A cost-benefit analysis ought to also be made with respect to particular technologies. A search system may be advantageous in certain ways, but also turn up a large number of false positives. Are the false positives -- and resulting wrongful accusations -- too great a cost? Perhaps a different system that would be more accurate, but cast a narrower net, would be preferable.
Once these decisions about the nature of the searching system, the databases, and the data are made, they must be made public. If there are procedures for protecting privacy, they should be public -- so people will know if they have been victimized by a violation.
If the government uses data compiled in the private sector, such data may very well contain errors. The government must consider how errors in its databases --errors that may prevent innocent persons from flying, or have other consequences for them -- will be corrected. A related question is how often the databases will be updated and revised.

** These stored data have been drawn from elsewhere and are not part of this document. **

(* ===== verification/TableLockInv.v ===== *)
(** * The invariant of the growing table (core/src/parking_lot.rs)

    What holds at every step of the threads of [TableLock], what each thread
    knows and holds while it works (its role), and the rule of each action:
    it keeps the invariant and gives the thread its next role. *)

From S2P Require Import Prelude Conc LotTypes FairTimeout BucketQueue BucketRefine HashTable TableLock.
Local Open Scope Z_scope.
Local Open Scope prog_scope.
Import TableLock.
Implicit Types (t u : tid) (b : bucket) (k : Z) (s : state) (T N : nat) (m : meta).

(** ** Invariant *)

(** What a thread knows and holds. *)
Record role := MkRole {
  rl : list bucket;  (* the bucket locks it holds *)
  rc : option nat;  (* a table it holds a lock of and has seen to be current *)
  ra : option nat;  (* a table all of whose locks it holds *)
  rn : option (nat * bool);  (* its private new table; whether it is filled *)
  rk : list Z;  (* the keys it works on *)
  rq : bool;  (* may be in a queue *)
  rp : option Z;  (* its own key, when no other thread can change it *)
  rm : option (nat * option meta);  (* a table it has read *)
  rt : bool;  (* counted in [NUM_THREADS] *)
}.

Definition meta_ok m : Prop := m.1 = 2 ^ m.2 ∧ 2 ≤ m.2 ≤ 63.

Lemma index_lt m k : meta_ok m → (index m k < Z.to_nat m.1)%nat.
Proof.
  intros [-> Hb]. unfold index, hash.
  pose proof (hash_width_bounds usize_bits k m.2 ltac:(unfold usize_bits; lia)). lia.
Qed.

(** The queues of table [T] are those of the keys. *)
Definition good s T : Prop :=
  (∀ k, filter (λ x, cell s x = k) (items s (T, index (tab s T) k)) = spec s k) ∧
  ∀ i x, x ∈ items s (T, i) → index (tab s T) (cell s x) = i.

Record thread_ok s (t : tid) (r : role) : Prop := {
  ok_rl b : b ∈ rl r → (b.1 < ntab s)%nat ∧ (b.2 < Z.to_nat (tab s b.1).1)%nat;
  ok_rc T : rc r = Some T → cur s = Some T ∧ ∃ i, (T, i) ∈ rl r;
  ok_ra T : ra r = Some T →
    (T < ntab s)%nat ∧ ∀ i, (i < Z.to_nat (tab s T).1)%nat → (T, i) ∈ rl r;
  ok_rn N : rn r = Some (N, false) →
    (N < ntab s)%nat ∧ cur s ≠ Some N ∧ ∀ i, items s (N, i) = [];
  ok_moved N : rn r = Some (N, true) →
    (N < ntab s)%nat ∧ cur s ≠ Some N ∧ good s N ∧ rk r = [] ∧
    ∃ T, rc r = Some T ∧ ra r = Some T;
  ok_live : live s t = rk r;
  ok_rk k : k ∈ rk r → ∃ T, rc r = Some T ∧ (T, index (tab s T) k) ∈ rl r;
  ok_rq : rq r = false → ∀ k, t ∉ spec s k;
  ok_rp k : rp r = Some k →
    cell s t = k ∧ ∃ T, rc r = Some T ∧ (T, index (tab s T) k) ∈ rl r;
  ok_rm T o : rm r = Some (T, o) → (T < ntab s)%nat ∧ ∀ m, o = Some m → tab s T = m;
}.

(** How many of the first [n] threads are counted. *)
Definition alive (n : nat) (ρ : tid → role) : nat :=
  length (filter (λ t, rt (ρ t) = true) (seq 0 n)).

Record TInv (n : nat) s (g : unit) (ρ : tid → role) : Prop := {
  ti_thread t : thread_ok s t (ρ t);
  ti_lk b t : lk s b = Some t ↔ b ∈ rl (ρ t);
  ti_tab T : (T < ntab s)%nat → meta_ok (tab s T);
  ti_cur T : cur s = Some T → (T < ntab s)%nat;
  ti_rn t u N x y : rn (ρ t) = Some (N, x) → rn (ρ u) = Some (N, y) → t = u;
  ti_fresh T i : (ntab s ≤ T)%nat → items s (T, i) = [];
  ti_good T : cur s = Some T → good s T ∨ ∃ t N, rn (ρ t) = Some (N, true);
  ti_none : cur s = None → ∀ k, spec s k = [];
  ti_parked t k : t ∈ spec s k → parked s t = true;
  ti_cell t k : t ∈ spec s k → cell s t = k;
  ti_count : nthreads s = Z.of_nat (alive n ρ);
  ti_rt t : rt (ρ t) = true → (t < n)%nat;
}.

(** ** Facts of the invariant *)

Lemma not_two_locks n s g ρ b t u : TInv n s g ρ → b ∈ rl (ρ t) → b ∈ rl (ρ u) → t = u.
Proof.
  intros HI Ht Hu. apply (ti_lk _ _ _ _ HI) in Ht, Hu. congruence.
Qed.

(** A thread with a lock of the current table keeps every other thread from
    having all of them. *)
Lemma rc_excludes n s g ρ t u T T' :
  TInv n s g ρ → rc (ρ t) = Some T → rc (ρ u) = Some T' → ra (ρ u) = Some T' → t = u.
Proof.
  intros HI Ht Hu Ha. destruct (ok_rc _ _ _ (ti_thread _ _ _ _ HI t) T Ht) as [Hc [i Hi]].
  destruct (ok_rc _ _ _ (ti_thread _ _ _ _ HI u) T' Hu) as [Hc' _].
  assert (T' = T) as -> by congruence.
  eapply not_two_locks; [done|exact Hi|]. apply (ok_ra _ _ _ (ti_thread _ _ _ _ HI u) T Ha).
  by destruct (ok_rl _ _ _ (ti_thread _ _ _ _ HI t) _ Hi) as [_ ?].
Qed.

Lemma rc_good n s g ρ t T :
  TInv n s g ρ → rc (ρ t) = Some T → (∀ N, rn (ρ t) ≠ Some (N, true)) →
  good s T ∧ ∀ u N, rn (ρ u) ≠ Some (N, true).
Proof.
  intros HI Ht Hn. assert (Hall : ∀ u N, rn (ρ u) ≠ Some (N, true)).
  { intros u N E. destruct (ok_moved _ _ _ (ti_thread _ _ _ _ HI u) N E) as (_ & _ & _ & _ & T' & E1 & E2).
    assert (t = u) as -> by (by eapply rc_excludes). by eapply Hn. }
  split; [|done]. destruct (ti_good _ _ _ _ HI T) as [?|(u & N & E)]; [|done|by apply Hall in E].
  by apply (ok_rc _ _ _ (ti_thread _ _ _ _ HI t)) in Ht as [? _].
Qed.

Lemma good_spec s T i x : good s T → x ∈ items s (T, i) → x ∈ spec s (cell s x).
Proof.
  intros [Hg Hp] Hx. rewrite <- (Hg (cell s x)), (Hp i x Hx). by apply list_elem_of_filter.
Qed.

Lemma alive_same n ρ t r : rt r = rt (ρ t) → alive n (<[t := r]> ρ) = alive n ρ.
Proof.
  intros E. unfold alive. f_equal. apply list_filter_iff. intros u. fn_cases t u; by rewrite ?E.
Qed.

Lemma alive_change n ρ t r :
  (t < n)%nat → rt (ρ t) = false → rt r = true →
  alive n (<[t := r]> ρ) = S (alive n ρ) ∧ (alive n ρ < n)%nat.
Proof.
  intros Ht E E'. unfold alive.
  assert (Hs : seq 0 n = seq 0 t ++ t :: seq (S t) (n - S t)).
  { replace n with (t + S (n - S t))%nat at 1 by lia. by rewrite seq_app. }
  assert (Hsame : ∀ l : list tid, t ∉ l → filter (λ u, rt ((<[t := r]> ρ) u) = true) l
                               = filter (λ u, rt (ρ u) = true) l).
  { induction l as [|u l IH]; [done|]. intros [Hu Hl]%not_elem_of_cons.
    rewrite !filter_cons, IH by done. fn_cases t u; [done|]. done. }
  assert (Hlen : ∀ l : list tid, (length (filter (λ u, rt (ρ u) = true) l) ≤ length l)%nat).
  { intros l. apply length_filter. }
  pose proof (Hlen (seq 0 t)). pose proof (Hlen (seq (S t) (n - S t))).
  rewrite length_seq in *.
  rewrite Hs, !(filter_app _ (seq 0 t)), !length_app.
  rewrite !Hsame by (rewrite elem_of_seq; lia).
  rewrite (filter_cons_True (λ u, rt ((<[t := r]> ρ) u) = true)) by (by rewrite fn_insert_eq).
  rewrite (filter_cons_False (λ u, rt (ρ u) = true)) by (by rewrite E).
  rewrite !Hsame by (rewrite elem_of_seq; lia). cbn. lia.
Qed.

(** A thread reads, or changes what it knows. *)
Lemma inv_role n s g ρ t r :
  TInv n s g ρ → thread_ok s t r → rl r = rl (ρ t) → rt r = rt (ρ t) →
  (∀ N x, rn r = Some (N, x) → rn (ρ t) = Some (N, x)) →
  (∀ N, rn (ρ t) = Some (N, true) → rn r = Some (N, true)) →
  TInv n s g (<[t := r]> ρ).
Proof.
  intros HI Hok El Et En Em. destruct HI. split; try done.
  - intros u. by fn_cases t u.
  - intros b u. fn_cases t u; rewrite ?El; apply ti_lk0.
  - intros u v N x y Hu Hv. rewrite fn_insert_case in Hu, Hv.
    destruct (decide (t = u)), (decide (t = v)); subst; eauto.
  - intros T HT. destruct (ti_good0 T HT) as [?|(u & N & E)]; [by left|right].
    exists u, N. rewrite fn_insert_case. destruct (decide (t = u)); subst; eauto.
  - by rewrite alive_same.
  - intros u. fn_cases t u; rewrite ?Et; eauto.
Qed.

(** ** Steps that change the table pointer *)

Lemma good_add m s T : (T < ntab s)%nat → good s T → good (add_table m s) T.
Proof.
  intros HT [Hg Hp]. assert (E : tab (add_table m s) T = tab s T).
  { cbn. by rewrite fn_insert_ne by lia. }
  split; intros; rewrite E; cbn in *; auto.
Qed.

Lemma thread_ok_add m s t r :
  (∀ T, cur s = Some T → (T < ntab s)%nat) →
  thread_ok s t r → thread_ok (add_table m s) t r.
Proof.
  intros Hcur H. assert (E : ∀ T, (T < ntab s)%nat → tab (add_table m s) T = tab s T).
  { intros T HT. cbn. by rewrite fn_insert_ne by lia. }
  assert (Hrc : ∀ T, rc r = Some T → (T < ntab s)%nat) by (intros T HT; by apply Hcur, H).
  destruct H as [Hl Hc Ha Hn Hm Hlv Hk Hq Hp Hr]. split; try done.
  - intros b Hb. destruct (Hl b Hb). rewrite E by done. cbn. lia.
  - intros T HT. destruct (Ha T HT) as [Hlt Hi]. rewrite E by done. cbn. split; [lia|done].
  - intros N EN. destruct (Hn N EN) as (? & ? & ?). cbn. split; [lia|done].
  - intros N EN. destruct (Hm N EN) as (? & ? & ? & ?). cbn. split; [lia|].
    split; [done|]. split; [by apply good_add|done].
  - intros k Hin. destruct (Hk k Hin) as (T & HT & ?). exists T. by rewrite E by auto.
  - intros k Hin. destruct (Hp k Hin) as (? & T & HT & ?). split; [done|]. exists T.
    by rewrite E by auto.
  - intros T o HT. destruct (Hr T o HT) as [? Hm']. rewrite E by done. cbn. split; [lia|done].
Qed.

Procedures for error correction are needed and should be well-publicized -- so that no one is forced to live with a mistake in his or her data that limits the freedom to travel, or other freedoms. (Imagine being identified as a terrorist, because you have the same name as someone else.) If a citizen is falsely identified as a risk, he or she needs to be able to clear his or her name from any security or watch lists, for example.
Finally, any data-mining program needs to have a redress mechanism. Arguably, Americans must not only be able to correct database errors, but also, if they are harmed by privacy violations, must be able to take specific legal recourse against the government.
Taking Privacy Serious: Positive Signs Exist, But More Must Be Done
The recent DOD IG report is a positive indication that the federal government is taking privacy issues more seriously in the war on terrorism. So is the DHS's appointment of a Chief Privacy Officer.
Both developments are to be applauded. But the government's privacy measures still have not managed to catch up with its technology proposals. The Chief Privacy Officer's CAPPS report is long overdue. And by the time the DOD IG report came out, TIA itself was a moot question.
Privacy review should be in the lead -- not following in the wake of these privacy-threatening programs. Our privacy rights are too valuable to be an afterthought.